What motivated you to advocate for change to the Maryland Dental Hygiene Practice Act?
Local anesthesia administration by dental hygienists was in many states by 2009. As a course director with local anesthesia as part of my class, my thought was to become more educated on the topic and learn how to administer local anesthesia. I returned from my local anesthesia course energized and ready to teach my own students. However, the law had not passed in Maryland, but I knew Maryland was more than ready. So I was proactive and asked the Maryland State Board of Dental Examiners permission to teach my students and faculty in a “lab setting”. This “pilot” created the core coursework for the future local anesthesia certification course and proved that dental hygienists in Maryland were in fact ready. Thus, by further educating my faculty, my students and myself, I was highly motivated to take it a step further in my state with my fellow colleagues to advocate for a change in scope of practice.

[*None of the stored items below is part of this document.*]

Lemma transform_digits (s : str) :
  forallb is_ascii_digit s = true -> transform_decimal_and_space s = s.
Proof.
  induction s as [|c t IH]; [reflexivity|].
  cbn [forallb transform_decimal_and_space]. intros H.
  apply andb_true_iff in H as [Hc Ht].
  assert (L : (c <? 127) = true).
  { unfold is_ascii_digit in Hc. apply andb_true_iff in Hc as [_ Hc].
    apply N.leb_le in Hc. apply N.ltb_lt. unfold char in *. lia. }
  now rewrite L, (IH Ht).
Qed.

(** What a digit is not. *)
Lemma digit_tests (c : char) :
  is_ascii_digit c = true ->
  c_isspace c = false
  /\ (c =? 43) = false /\ (c =? 45) = false /\ (c =? 95) = false.
Proof.
  unfold is_ascii_digit, c_isspace. intros H.
  apply andb_true_iff in H as [H1 H2].
  apply N.leb_le in H1, H2. unfold char in *.
  repeat split.
  - apply orb_false_iff. split.
    + apply andb_false_iff. right. apply N.leb_gt. lia.
    + apply N.eqb_neq. lia.
  - apply N.eqb_neq. lia.
  - apply N.eqb_neq. lia.
  - apply N.eqb_neq. lia.
Qed.

(** A decimal integer within the limit of digits is read, and "-" is a
    zero: a column of the input format is a count. *)
Lemma int_decimal (s : str) :
  is_decimal s = true ->
  (N.of_nat (length s) <=? int_max_str_digits) = true ->
  exists z, int s = Ok z.
Proof.
  unfold is_decimal. intros H Hlen.
  apply andb_true_iff in H as [Hne Hd].
  unfold int. rewrite (transform_digits s Hd).
  destruct s as [|c t]; [discriminate|].
  pose proof Hd as Hc. cbn [forallb] in Hc.
  apply andb_true_iff in Hc as [Hc _].
  destruct (digit_tests c Hc) as [Hsp [H43 [H45 H95]]].
  unfold long_from_string.
  cbn [lstrip_by]. rewrite Hsp.
  cbn [first_is]. rewrite H43, H45. cbn [orb first_is]. rewrite H95.
  destruct (scan_digits_all (c :: t) 0 0 0 Hd eq_refl) as [v Hv].
  rewrite Hv. rewrite N.add_0_l.
  assert (Hnz : (N.of_nat (length (c :: t)) =? 0) = false).
  { apply N.eqb_neq. cbn [length]. rewrite Nat2N.inj_succ. lia. }
  rewrite Hnz.
  assert (Hlim : (int_max_str_digits <? N.of_nat (length (c :: t))) = false).
  { apply N.ltb_ge. now apply N.leb_le. }
  rewrite Hlim, andb_false_r. cbn [lstrip_by].
  eexists. reflexivity.
Qed.

Lemma count_decimal_or_dash (col : str) :
  decimal_or_dash col = true ->
  (N.of_nat (length col) <=? int_max_str_digits) = true ->
  exists z, ToJson.count col = Ok z.
Proof.
  unfold decimal_or_dash, ToJson.count. intros H Hlen.
  destruct (str_eqb col (lit "-")); [now exists 0%Z|].
  now apply int_decimal.
Qed.

(** A line of the input format with counts within the limit of digits is
    parsed. *)
Lemma line_in_format_parses (line : str) :
  line_in_format line = true -> counts_within_limit line = true ->
  line_parses line = true.
Proof.
  unfold line_in_format, counts_within_limit, line_parses, counts_readable.
  destruct (ToJson.accepted line); [|reflexivity].
  cbn [implb]. intros H L.
  apply andb_true_iff in H as [H0 H1].
  apply andb_true_iff in L as [L0 L1].
  destruct (count_decimal_or_dash _ H0 L0) as [a ->].
  destruct (count_decimal_or_dash _ H1 L1) as [d ->].
  reflexivity.
Qed.

End IntFacts.

(** * Variant A: the counts *)

Section Counts.

Import ToJson.







End Counts.

(** * Variant A: counts of an input in the documented format *)

Section CountsInFormat.

Import ToJson.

How can oral health professionals who live in states with less progress practices act become engaged on the local and state level to advocate for change?

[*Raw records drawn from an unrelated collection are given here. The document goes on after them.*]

(** C6, as the code has it: without reset and with an acceleration limit
    set, [speed] changes by at most [max_acceleration] per tick; and in
    velocity mode, enabled and with the target left alone, [speed] equals
    [speed_target] once the ramp has run on enough ticks to cover the
    initial gap (the ticks spent waiting for a direction set-up do not
    count). *)
Theorem speed_ramp_bounded_and_converges pk soft_stop :
  (forall iw o,
     in_signed (Stepgen.speed_width pk) (Stepgen.speed o) ->
     in_signed (Stepgen.speed_width pk) (Stepgen.speed_target o) ->
     Stepgen.reset (fst iw) = false ->
     0 < Stepgen.max_acceleration o ->
     Z.abs (Stepgen.speed (Stepgen.tick pk soft_stop iw o) - Stepgen.speed o)
     <= Stepgen.max_acceleration o)
  /\ (forall ins k s,
        in_signed (Stepgen.speed_width pk) (Stepgen.speed s) ->
        in_signed (Stepgen.speed_width pk) (Stepgen.speed_target s) ->
        0 < Stepgen.max_acceleration s ->
        Stepgen.position_mode s = false ->
        (forall j, (j < k)%nat -> Stepgen.undisturbed (ins j)) ->
        Z.abs (Stepgen.speed_target s - Stepgen.speed s)
        <= Stepgen.max_acceleration s
           * Z.of_nat (Stepgen.ramp_ticks pk soft_stop ins k s) ->
        Stepgen.speed (Stepgen.run pk soft_stop ins k s)
        = Stepgen.speed_target s).
Proof.
  split.
  - intros iw o. apply speed_step_bounded.
  - intros ins k s Hv Ht Hacc Hmode Hins Hticks.
    destruct (velocity_mode_run pk soft_stop ins k s Hv Ht Hacc Hmode Hins)
      as (_ & _ & _ & _ & Hgap).
    lia.
Qed.

Lemma speed_ramp_bounded_and_converges_witness :
  Stepgen.ramp_ticks bench_pick_offs true (fun _ => running) 3
    (generator_at_rest false 0 100000 35184) = 3%nat
  /\ Stepgen.speed
       (Stepgen.run bench_pick_offs true (fun _ => running) 3
          (generator_at_rest false 0 100000 35184)) = 100000
  /\ Z.abs
       (Stepgen.speed
          (Stepgen.tick bench_pick_offs true running
             (generator_at_rest false 0 100000 35184)) - 0) <= 35184.
Proof.
  destruct (speed_ramp_bounded_and_converges bench_pick_offs true)
    as (Hbound & Hreach).
  assert (Hfit : forall x, - 2 ^ 39 <= x < 2 ^ 39 ->
                           in_signed (Stepgen.speed_width bench_pick_offs) x)
    by (intros x Hx; exact Hx).
  split; [vm_compute; reflexivity | split].
  - apply (Hreach (fun _ => running) 3%nat
             (generator_at_rest false 0 100000 35184)).
    + apply Hfit. cbn. lia.
    + apply Hfit. cbn. lia.
    + cbn. lia.
    + reflexivity.
    + intros j _. repeat split.
    + vm_compute. discriminate.
  - apply (Hbound running (generator_at_rest false 0 100000 35184)).
    + apply Hfit. cbn. lia.
    + apply Hfit. cbn. lia.
    + reflexivity.
    + cbn. lia.
Defined.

The best way oral health professionals can become engaged on the local and state level to advocate for change is to become an active member of your professional association. I became involved actively in my association, as it advocates for our entire profession locally and nationally. It motivated me to be a leader, be involved, and be engaged. Meeting legislators, and then engaging them and educating them about our profession led to support for dental hygiene and furthering access to care. I worked with amazing mentors, networked and met many like-minded professionals, both in and out of the dental hygiene profession. Gathering these individuals created an amazing coalition of forward-thinking people who advocated for advancing scope and furthering access to care. I encourage my fellow colleagues to become involved—it’s an amazing journey and there is strength in numbers. As we say, “Better together!”

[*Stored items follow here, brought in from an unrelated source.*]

Lemma hide_rules_keep_tree_witness :
  Dom.documentElement
    (Replacer.page
       (Replacer.final
          (Replacer.applyAll (H := RefHost.browser) (js "example.com")
             (engine [rule_hide_X] page_nested))))
  = Dom.documentElement page_nested.
Proof.
  apply (hide_rules_keep_tree (H := RefHost.browser) (js "example.com")
           (engine [rule_hide_X] page_nested)).
  by repeat constructor.
Defined.

Section SelectorFacts.
Context {H : Host}.
Import Replacer.

Lemma applyRuleToElement_returns el rule s :
  (∀ m e, throws m e = false) →
  ∃ s', applyRuleToElement el rule s = Done s'
        ∧ el ∈ Dom.processed (page s')
        ∧ Dom.processed (page s) ⊆ Dom.processed (page s').
Proof.
  intros Hno. destruct (Dom.hasAttribute el (page s)) eqn:Hm.
  - exists s. rewrite applyRuleToElement_marked by done.
    split; [done|]. split; [by apply bool_decide_eq_true in Hm | done].
  - pose proof (applyRuleToElement_unmarked el rule s Hm) as (Hin & Hsub & _).
    revert Hin Hsub. unfold applyRuleToElement. rewrite Hm, !Hno.
    destruct (Rule.action rule); simpl;
      try destruct (JS.truthy (Rule.replacement rule)); eauto.
Qed.

Lemma selector_loop rule (l : list N) s :
  (∀ m e, throws m e = false) →
  ∃ s',
    forOf l
      (λ el s', if negb (Dom.hasAttribute el (page s'))
                then applyRuleToElement el rule s' else Done s') s
    = Done s'
    ∧ (∀ el, el ∈ l → el ∈ Dom.processed (page s'))
    ∧ Dom.processed (page s) ⊆ Dom.processed (page s').
Proof.
  intros Hno. revert s. induction l as [|el l IH]; intros s.
  - exists s. split; [done|]. split; [|done].
    intros el Hel. by apply elem_of_nil in Hel.
  - assert (∃ sa,
      (if negb (Dom.hasAttribute el (page s))
       then applyRuleToElement el rule s else Done s) = Done sa
      ∧ el ∈ Dom.processed (page sa)
      ∧ Dom.processed (page s) ⊆ Dom.processed (page sa))
      as (sa & Hstep & Hel & Hsub).
    { destruct (Dom.hasAttribute el (page s)) eqn:Hm; simpl.
      - exists s. split; [done|].
        split; [by apply bool_decide_eq_true in Hm | done].
      - by apply applyRuleToElement_returns. }
    destruct (IH sa) as (s' & Hrest & Hall & Hsub').
    exists s'. split; [simpl; unfold andThen; by rewrite Hstep|].
    split; [|by etrans].
    intros e He. apply elem_of_cons in He as [->|He]; [|by apply Hall].
    by apply Hsub'.
Qed.
End SelectorFacts.

(** X21: a selector match needs no pattern and passes no length test.
    When no DOM mutation raises, every element that the rule's selector
    returns carries the marker after the rule was applied to the page,
    whatever its text and whatever the content phase does afterwards. *)
Theorem selector_matches_are_all_applied {H : Host} (rule : Rule.t)
    (s : Replacer.state) (elements : list N) :
  (∀ m e, throws m e = false) →
  JS.truthy (Rule.selector rule) = true →
  querySelectorAll (default [] (Rule.selector rule)) (Replacer.page s)
  = Some elements →
  ∀ el, el ∈ elements →
        el ∈ Dom.processed
               (Replacer.page
                  (Replacer.final (Replacer.applyRuleToPage rule s))).
Proof.
  intros Hno Hsel Hquery el Hel. rewrite applyRuleToPage_unfold, Hsel.
  unfold Replacer.tryCatch, Replacer.applyRuleBySelector. rewrite Hquery.
  destruct (selector_loop rule elements s Hno) as (s' & -> & Hall & _).
  simpl. destruct (JS.truthy (Rule.contentPattern rule)); [|by apply Hall].
  apply (applyRuleByContent_keeps el rule). by apply Hall.
Qed.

What do you envision the role of dental hygienists looking like in 15 years, using the traditional practice setting as the baseline for your response?
With the changing landscape of health care, I envision medicine and dentistry working together interprofessionally to meet the needs of our society. Practices will be interprofessional, in which the dental hygienist will serve as an integral part of a health care team and practice to their fullest extent of their education. Interprofessionally educated dental hygienists create a provider who collaborates not only in oral health care but in overall health care. Collaboration will occur with medical, dental, nursing, pharmacy, social work, and even law to create a treatment plan in the best interest of the client/patient. Expanding dental hygiene’s role as a primary provider and expanding scope of practice and working beyond the chair interprofessionally can reduce the barriers regarding access to quality oral health care, which is in the best interest of the patient’s health.